:: MATERIAL FOR THE TASK

(* ===== verification/MachineInt.v ===== *)
(** * Machine integers

    The C++ sources compute with [u8] ... [u64], [s64] and
    [unsigned __int128].  A [w]-bit unsigned integer is a [Z] in [0, 2^w);
    [wrap w] is the conversion to that range, [to_signed w] reads a [w]-bit
    pattern as two's complement.  Shifts whose amount reaches the width are
    undefined in C++ and are the error [EUndefined] here.  The second half of
    the file is the little-endian byte view that [std::memcpy] exposes. *)

From Stdlib Require Import ZArith Lia.
From stdpp Require Import numbers base list.
From S2P Require Import Prelude.

Local Open Scope Z_scope.

Definition wrap (w x : Z) : Z := x mod 2 ^ w.

Definition to_signed (w x : Z) : Z :=
  let y := wrap w x in
  if y <? 2 ^ (w - 1) then y else y - 2 ^ w.

(** [u64] arithmetic. *)
Definition add64 (a b : Z) : Z := wrap 64 (a + b).
Definition sub64 (a b : Z) : Z := wrap 64 (a - b).
Definition mul64 (a b : Z) : Z := wrap 64 (a * b).
Definition not64 (a : Z) : Z := wrap 64 (Z.lnot a).
Definition shl64 (a n : Z) : Z := wrap 64 (Z.shiftl a n).
Definition bit64 (n : Z) : Z := 2 ^ n.

(** [a << n] and [a >> n] on [u64]; the amount must be below 64. *)
Definition shl64c (a n : Z) : Res Z :=
  if (0 <=? n) && (n <? 64) then Ok (shl64 a n) else Err EUndefined.
Definition shr64c (a n : Z) : Res Z :=
  if (0 <=? n) && (n <? 64) then Ok (Z.shiftr a n) else Err EUndefined.

Definition bool_z (b : bool) : Z := if b then 1 else 0.

(** ** Ranges and wrap-around *)

Lemma pow2_pos w : 0 <= w -> 0 < 2 ^ w.
Proof. intros. apply Z.pow_pos_nonneg; lia. Qed.

Lemma wrap_range w x : 0 <= w -> 0 <= wrap w x < 2 ^ w.
Proof. intros H. apply Z.mod_pos_bound, pow2_pos, H. Qed.

Lemma wrap_small w x : 0 <= x < 2 ^ w -> wrap w x = x.
Proof. apply Z.mod_small. Qed.

Lemma pow2_split v w : 0 <= v <= w -> 2 ^ w = 2 ^ v * 2 ^ (w - v).
Proof. intros. rewrite <- Z.pow_add_r by lia. f_equal. lia. Qed.

Lemma wrap_wrap v w x : 0 <= v <= w -> wrap v (wrap w x) = wrap v x.
Proof.
  intros H. unfold wrap. rewrite (pow2_split v w H).
  pose proof (pow2_pos v). pose proof (pow2_pos (w - v)).
  rewrite Z.rem_mul_r by lia.
  rewrite Z.mul_comm, Z.mod_add by lia. apply Z.mod_mod. lia.
Qed.

Lemma wrap_add_l v w x y : 0 <= v <= w -> wrap v (wrap w x + y) = wrap v (x + y).
Proof.
  intros H. pose proof (pow2_pos v). unfold wrap at 1 3.
  rewrite <- Zplus_mod_idemp_l. fold (wrap v (wrap w x)).
  rewrite (wrap_wrap v w x H). unfold wrap. apply Zplus_mod_idemp_l.
Qed.

Lemma wrap_add_r v w x y : 0 <= v <= w -> wrap v (x + wrap w y) = wrap v (x + y).
Proof. intros. rewrite !(Z.add_comm x). by apply wrap_add_l. Qed.

Lemma wrap_opp v w x : 0 <= v <= w -> wrap v (- wrap w x) = wrap v (- x).
Proof.
  intros H. pose proof (pow2_pos v ltac:(lia)) as Hp.
  unfold wrap at 1 3. rewrite <- (Z.sub_0_l (wrap w x)), <- (Z.sub_0_l x).
  rewrite <- (Zminus_mod_idemp_r 0 (wrap w x)), <- (Zminus_mod_idemp_r 0 x).
  fold (wrap v (wrap w x)) (wrap v x). by rewrite wrap_wrap.
Qed.

Lemma wrap_sub_l v w x y : 0 <= v <= w -> wrap v (wrap w x - y) = wrap v (x - y).
Proof. intros. unfold Z.sub. by apply wrap_add_l. Qed.

Lemma wrap_sub_r v w x y : 0 <= v <= w -> wrap v (x - wrap w y) = wrap v (x - y).
Proof.
  intros H. unfold wrap at 1 3. rewrite <- (Zminus_mod_idemp_r x (wrap w y)).
  fold (wrap v (wrap w y)). rewrite wrap_wrap by done.
  unfold wrap. apply Zminus_mod_idemp_r.
Qed.

Lemma wrap_mul_l v w x y : 0 <= v <= w -> wrap v (wrap w x * y) = wrap v (x * y).
Proof.
  intros H. unfold wrap at 1 3. rewrite <- Zmult_mod_idemp_l.
  fold (wrap v (wrap w x)). rewrite wrap_wrap by done.
  unfold wrap. apply Zmult_mod_idemp_l.
Qed.

Lemma wrap_mul_r v w x y : 0 <= v <= w -> wrap v (x * wrap w y) = wrap v (x * y).
Proof. intros. rewrite !(Z.mul_comm x). by apply wrap_mul_l. Qed.

Lemma wrap_idemp w x : 0 <= w -> wrap w (wrap w x) = wrap w x.
Proof. intros. apply wrap_wrap. lia. Qed.

Lemma wrap_wrap_le v w x : 0 <= v <= w -> wrap w (wrap v x) = wrap v x.
Proof.
  intros H. apply wrap_small. pose proof (wrap_range v x ltac:(lia)).
  assert (2 ^ v <= 2 ^ w) by (apply Z.pow_le_mono_r; lia). lia.
Qed.

Lemma wrap_cong w x k : wrap w (x + k * 2 ^ w) = wrap w x.
Proof.
  unfold wrap. destruct (decide (2 ^ w = 0)) as [E|E].
  - rewrite E, Z.mul_0_r. by rewrite Z.add_0_r.
  - by apply Z.mod_add.
Qed.

Lemma wrap_eq_sub w x : 0 <= w -> exists k, wrap w x = x - k * 2 ^ w.
Proof.
  intros H. exists (x / 2 ^ w). unfold wrap.
  pose proof (pow2_pos w H). rewrite Z.mod_eq by lia. lia.
Qed.

(** ** Bits *)

Lemma wrap_land_ones w x : 0 <= w -> Z.land x (Z.ones w) = wrap w x.
Proof. apply Z.land_ones. Qed.

Lemma testbit_wrap w x i :
  0 <= w -> 0 <= i -> Z.testbit (wrap w x) i = (i <? w) && Z.testbit x i.
Proof.
  intros Hw Hi. rewrite <- wrap_land_ones, Z.land_spec by done.
  rewrite Z.testbit_ones_nonneg by done. by rewrite andb_comm.
Qed.

Lemma testbit_above w x i : 0 <= x < 2 ^ w -> w <= i -> Z.testbit x i = false.
Proof.
  intros Hx Hi. destruct (decide (x = 0)) as [->|Hnz]; [apply Z.bits_0|].
  apply Z.bits_above_log2; [lia|].
  apply (Z.lt_le_trans _ w); [|done]. apply Z.log2_lt_pow2; lia.
Qed.

Lemma bits_bounded_ext w x y :
  0 <= w -> 0 <= x < 2 ^ w -> 0 <= y < 2 ^ w ->
  (forall i, 0 <= i < w -> Z.testbit x i = Z.testbit y i) -> x = y.
Proof.
  intros Hw Hx Hy H. apply Z.bits_inj'. intros i Hi.
  destruct (decide (i < w)); [by apply H; lia|].
  by rewrite !(testbit_above w) by lia.
Qed.

Lemma bits_range w x :
  0 <= w -> 0 <= x -> (forall i, w <= i -> Z.testbit x i = false) -> x < 2 ^ w.
Proof.
  intros Hw Hx H. destruct (decide (x < 2 ^ w)) as [|Hge]; [done|exfalso].
  assert (2 ^ w <= x) as Hle by lia.
  pose proof (pow2_pos w Hw).
  assert (w <= Z.log2 x) as Hl by (apply Z.log2_le_pow2; lia).
  specialize (H _ Hl). rewrite Z.bit_log2 in H by lia. done.
Qed.

Lemma land_range w x y : 0 <= w -> 0 <= x < 2 ^ w -> 0 <= y -> 0 <= Z.land x y < 2 ^ w.
Proof.
  intros Hw Hx Hy. split; [apply Z.land_nonneg; lia|].
  apply bits_range; [done|apply Z.land_nonneg; lia|].
  intros i Hi. by rewrite Z.land_spec, (testbit_above w x).
Qed.

Lemma lor_range w x y : 0 <= w -> 0 <= x < 2 ^ w -> 0 <= y < 2 ^ w -> 0 <= Z.lor x y < 2 ^ w.
Proof.
  intros Hw Hx Hy. split; [apply Z.lor_nonneg; lia|].
  apply bits_range; [done|apply Z.lor_nonneg; lia|].
  intros i Hi. by rewrite Z.lor_spec, (testbit_above w x), (testbit_above w y).
Qed.

Lemma lxor_range w x y : 0 <= w -> 0 <= x < 2 ^ w -> 0 <= y < 2 ^ w -> 0 <= Z.lxor x y < 2 ^ w.
Proof.
  intros Hw Hx Hy. split; [apply Z.lxor_nonneg; lia|].
  apply bits_range; [done|apply Z.lxor_nonneg; lia|].
  intros i Hi. by rewrite Z.lxor_spec, (testbit_above w x), (testbit_above w y).
Qed.

Lemma shiftr_range w x n : 0 <= w -> 0 <= n -> 0 <= x < 2 ^ w -> 0 <= Z.shiftr x n < 2 ^ w.
Proof.
  intros Hw Hn Hx. rewrite Z.shiftr_div_pow2 by done.
  pose proof (pow2_pos n Hn). split; [apply Z.div_pos; lia|].
  apply Z.div_lt_upper_bound; nia.
Qed.

Lemma shiftr_range_sub w x n :
  0 <= n <= w -> 0 <= x < 2 ^ w -> 0 <= Z.shiftr x n < 2 ^ (w - n).
Proof.
  intros Hn Hx. rewrite Z.shiftr_div_pow2 by lia.
  pose proof (pow2_pos n ltac:(lia)). split; [apply Z.div_pos; lia|].
  apply Z.div_lt_upper_bound; [lia|]. rewrite <- pow2_split; lia.
Qed.

(** The top bit decides the sign. *)
(** Concatenation of a high and a low part. *)
Lemma land_shiftl_low w hi lo : 0 <= w -> 0 <= lo < 2 ^ w -> Z.land (Z.shiftl hi w) lo = 0.
Proof.
  intros Hw Hlo. apply Z.bits_inj'. intros i Hi. rewrite Z.land_spec, Z.shiftl_spec, Z.bits_0 by lia.
  destruct (decide (i < w)); [by rewrite Z.testbit_neg_r by lia|].
  by rewrite (testbit_above w lo i), andb_false_r by lia.
Qed.

Lemma lor_shiftl_add w hi lo :
  0 <= w -> 0 <= lo < 2 ^ w -> Z.lor (Z.shiftl hi w) lo = hi * 2 ^ w + lo.
Proof.
  intros Hw Hlo. pose proof (Z.add_lor_land (Z.shiftl hi w) lo) as H.
  rewrite land_shiftl_low, Z.shiftl_mul_pow2 in * by lia. lia.
Qed.

Lemma testbit_top w x : 0 < w -> 0 <= x < 2 ^ w -> Z.testbit x (w - 1) = (2 ^ (w - 1) <=? x).
Proof.
  intros Hw Hx. rewrite Z.testbit_eqb by lia.
  assert (2 ^ w = 2 * 2 ^ (w - 1)) as E by (rewrite <- Z.pow_succ_r by lia; f_equal; lia).
  pose proof (pow2_pos (w - 1) ltac:(lia)) as Hp.
  destruct (Z.leb_spec (2 ^ (w - 1)) x).
  - assert (x / 2 ^ (w - 1) = 1) as ->; [|done].
    symmetry. apply (Z.div_unique x _ _ (x - 2 ^ (w - 1))); lia.
  - by rewrite Z.div_small by lia.
Qed.

(** ** Two's complement *)

Lemma to_signed_range w x :
  0 < w -> - 2 ^ (w - 1) <= to_signed w x < 2 ^ (w - 1).
Proof.
  intros Hw. unfold to_signed.
  assert (2 ^ w = 2 * 2 ^ (w - 1)) as E by (rewrite <- Z.pow_succ_r by lia; f_equal; lia).
  pose proof (wrap_range w x ltac:(lia)).
  destruct (Z.ltb_spec (wrap w x) (2 ^ (w - 1))); lia.
Qed.

Lemma wrap_to_signed w x : 0 <= w -> wrap w (to_signed w x) = wrap w x.
Proof.
  intros Hw. unfold to_signed. destruct (_ <? _); [by apply wrap_idemp|].
  replace (wrap w x - 2 ^ w) with (wrap w x + (-1) * 2 ^ w) by lia.
  rewrite wrap_cong. by apply wrap_idemp.
Qed.

Lemma to_signed_wrap v w x : 0 <= v <= w -> to_signed v (wrap w x) = to_signed v x.
Proof. intros H. unfold to_signed. by rewrite wrap_wrap. Qed.

Lemma to_signed_small w x :
  0 < w -> - 2 ^ (w - 1) <= x < 2 ^ (w - 1) -> to_signed w x = x.
Proof.
  intros Hw Hx. unfold to_signed.
  assert (2 ^ w = 2 * 2 ^ (w - 1)) as E by (rewrite <- Z.pow_succ_r by lia; f_equal; lia).
  destruct (decide (0 <= x)).
  - rewrite wrap_small by lia. destruct (Z.ltb_spec x (2 ^ (w - 1))); lia.
  - assert (wrap w x = x + 2 ^ w) as ->.
    { rewrite <- (wrap_small w (x + 2 ^ w)) by lia.
      replace (x + 2 ^ w) with (x + 1 * 2 ^ w) by lia. by rewrite wrap_cong. }
    destruct (Z.ltb_spec (x + 2 ^ w) (2 ^ (w - 1))); lia.
Qed.

Lemma to_signed_to_signed w x : 0 < w -> to_signed w (to_signed w x) = to_signed w x.
Proof. intros Hw. apply to_signed_small; [done|]. by apply to_signed_range. Qed.

Lemma to_signed_sign w x :
  0 < w -> 0 <= x < 2 ^ w -> (to_signed w x <? 0) = Z.testbit x (w - 1).
Proof.
  intros Hw Hx. rewrite testbit_top by done. unfold to_signed. rewrite wrap_small by done.
  destruct (Z.ltb_spec x (2 ^ (w - 1))), (Z.leb_spec (2 ^ (w - 1)) x); lia.
Qed.

Lemma to_signed_inj w x y :
  0 <= w -> 0 <= x < 2 ^ w -> 0 <= y < 2 ^ w -> to_signed w x = to_signed w y -> x = y.
Proof.
  intros Hw Hx Hy E. rewrite <- (wrap_small w x), <- (wrap_small w y) by done.
  rewrite <- (wrap_to_signed w x), <- (wrap_to_signed w y) by done. by rewrite E.
Qed.

(** ** Little-endian bytes

    [std::memcpy] between an integer and memory, on a little-endian host:
    byte [i] is bits [8i .. 8i+7]. *)

Fixpoint le_bytes (n : nat) (v : Z) : list Z :=
  match n with
  | O => []
  | S n' => wrap 8 v :: le_bytes n' (Z.shiftr v 8)
  end.

Fixpoint le_value (bs : list Z) : Z :=
  match bs with
  | [] => 0
  | b :: bs' => b + 256 * le_value bs'
  end.

Definition is_byte (b : Z) : Prop := 0 <= b < 256.

Lemma length_le_bytes n v : length (le_bytes n v) = n.
Proof. revert v. induction n; intros; simpl; auto. Qed.

Lemma le_bytes_Forall n v : Forall is_byte (le_bytes n v).
Proof.
  revert v. induction n; intros; simpl; constructor; [|apply IHn].
  by apply (wrap_range 8).
Qed.

(** Writing the low [n] bytes and reading them back truncates to [8 * n] bits. *)
Lemma le_value_le_bytes n v : le_value (le_bytes n v) = wrap (8 * Z.of_nat n) v.
Proof.
  revert v. induction n as [|n IH]; intros v.
  - simpl. unfold wrap. by rewrite Z.mod_1_r.
  - cbn [le_bytes le_value]. rewrite IH, Z.shiftr_div_pow2 by lia.
    replace (8 * Z.of_nat (S n)) with (8 + 8 * Z.of_nat n) by lia.
    unfold wrap. rewrite Z.pow_add_r by lia.
    pose proof (pow2_pos (8 * Z.of_nat n) ltac:(lia)).
    rewrite Z.rem_mul_r by lia. done.
Qed.

Lemma le_value_range bs : Forall is_byte bs -> 0 <= le_value bs < 2 ^ (8 * Z.of_nat (length bs)).
Proof.
  induction 1 as [|b bs Hb _ IH]; cbn [le_value length]; [lia|].
  replace (8 * Z.of_nat (S (length bs))) with (8 + 8 * Z.of_nat (length bs)) by lia.
  rewrite Z.pow_add_r by lia. change (2 ^ 8) with 256. unfold is_byte in Hb. lia.
Qed.

Lemma le_bytes_le_value bs : Forall is_byte bs -> le_bytes (length bs) (le_value bs) = bs.
Proof.
  induction 1 as [|b bs Hb _ IH]; cbn [le_value length le_bytes]; [done|].
  unfold is_byte in Hb. f_equal.
  - unfold wrap. change (2 ^ 8) with 256. rewrite Z.mul_comm, Z.mod_add by lia.
    by apply Z.mod_small.
  - rewrite Z.shiftr_div_pow2 by lia. change (2 ^ 8) with 256.
    rewrite Z.mul_comm, Z.div_add, Z.div_small by lia. exact IH.
Qed.

Lemma le_bytes_wrap n w v : 8 * Z.of_nat n <= w -> le_bytes n (wrap w v) = le_bytes n v.
Proof.
  intros H. rewrite <- (le_bytes_le_value (le_bytes n (wrap w v))) by apply le_bytes_Forall.
  rewrite <- (le_bytes_le_value (le_bytes n v)) by apply le_bytes_Forall.
  rewrite !length_le_bytes, !le_value_le_bytes. by rewrite wrap_wrap by lia.
Qed.

(** ** Automation

    [wrap_simpl] removes the inner conversions that an outer conversion makes
    redundant; [zrange] closes range side conditions. *)
Create HintDb zrange.
#[export] Hint Resolve wrap_range land_range lor_range lxor_range shiftr_range : zrange.
#[export] Hint Extern 2 (_ <= _)%Z => lia : zrange.
#[export] Hint Extern 2 (_ < _)%Z => lia : zrange.

Ltac zrange := eauto with zrange.

Ltac wrap_simpl :=
  unfold add64, sub64, mul64 in *;
  repeat first
    [ rewrite wrap_wrap by lia
    | rewrite wrap_add_l by lia
    | rewrite wrap_add_r by lia
    | rewrite wrap_sub_l by lia
    | rewrite wrap_sub_r by lia
    | rewrite wrap_mul_l by lia
    | rewrite wrap_mul_r by lia ].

::::

Write out the lines above exactly, but only from the one containing "unfold wrap. rewrite Z.pow_add_r by lia." through the last one.

- _RESULT BELOW_
    unfold wrap. rewrite Z.pow_add_r by lia.
    pose proof (pow2_pos (8 * Z.of_nat n) ltac:(lia)).
    rewrite Z.rem_mul_r by lia. done.
Qed.

Lemma le_value_range bs : Forall is_byte bs -> 0 <= le_value bs < 2 ^ (8 * Z.of_nat (length bs)).
Proof.
  induction 1 as [|b bs Hb _ IH]; cbn [le_value length]; [lia|].
  replace (8 * Z.of_nat (S (length bs))) with (8 + 8 * Z.of_nat (length bs)) by lia.
  rewrite Z.pow_add_r by lia. change (2 ^ 8) with 256. unfold is_byte in Hb. lia.
Qed.

Lemma le_bytes_le_value bs : Forall is_byte bs -> le_bytes (length bs) (le_value bs) = bs.
Proof.
  induction 1 as [|b bs Hb _ IH]; cbn [le_value length le_bytes]; [done|].
  unfold is_byte in Hb. f_equal.
  - unfold wrap. change (2 ^ 8) with 256. rewrite Z.mul_comm, Z.mod_add by lia.
    by apply Z.mod_small.
  - rewrite Z.shiftr_div_pow2 by lia. change (2 ^ 8) with 256.
    rewrite Z.mul_comm, Z.div_add, Z.div_small by lia. exact IH.
Qed.

Lemma le_bytes_wrap n w v : 8 * Z.of_nat n <= w -> le_bytes n (wrap w v) = le_bytes n v.
Proof.
  intros H. rewrite <- (le_bytes_le_value (le_bytes n (wrap w v))) by apply le_bytes_Forall.
  rewrite <- (le_bytes_le_value (le_bytes n v)) by apply le_bytes_Forall.
  rewrite !length_le_bytes, !le_value_le_bytes. by rewrite wrap_wrap by lia.
Qed.

(** ** Automation

    [wrap_simpl] removes the inner conversions that an outer conversion makes
    redundant; [zrange] closes range side conditions. *)
Create HintDb zrange.
#[export] Hint Resolve wrap_range land_range lor_range lxor_range shiftr_range : zrange.
#[export] Hint Extern 2 (_ <= _)%Z => lia : zrange.
#[export] Hint Extern 2 (_ < _)%Z => lia : zrange.

Ltac zrange := eauto with zrange.

Ltac wrap_simpl :=
  unfold add64, sub64, mul64 in *;
  repeat first
    [ rewrite wrap_wrap by lia
    | rewrite wrap_add_l by lia
    | rewrite wrap_add_r by lia
    | rewrite wrap_sub_l by lia
    | rewrite wrap_sub_r by lia
    | rewrite wrap_mul_l by lia
    | rewrite wrap_mul_r by lia ].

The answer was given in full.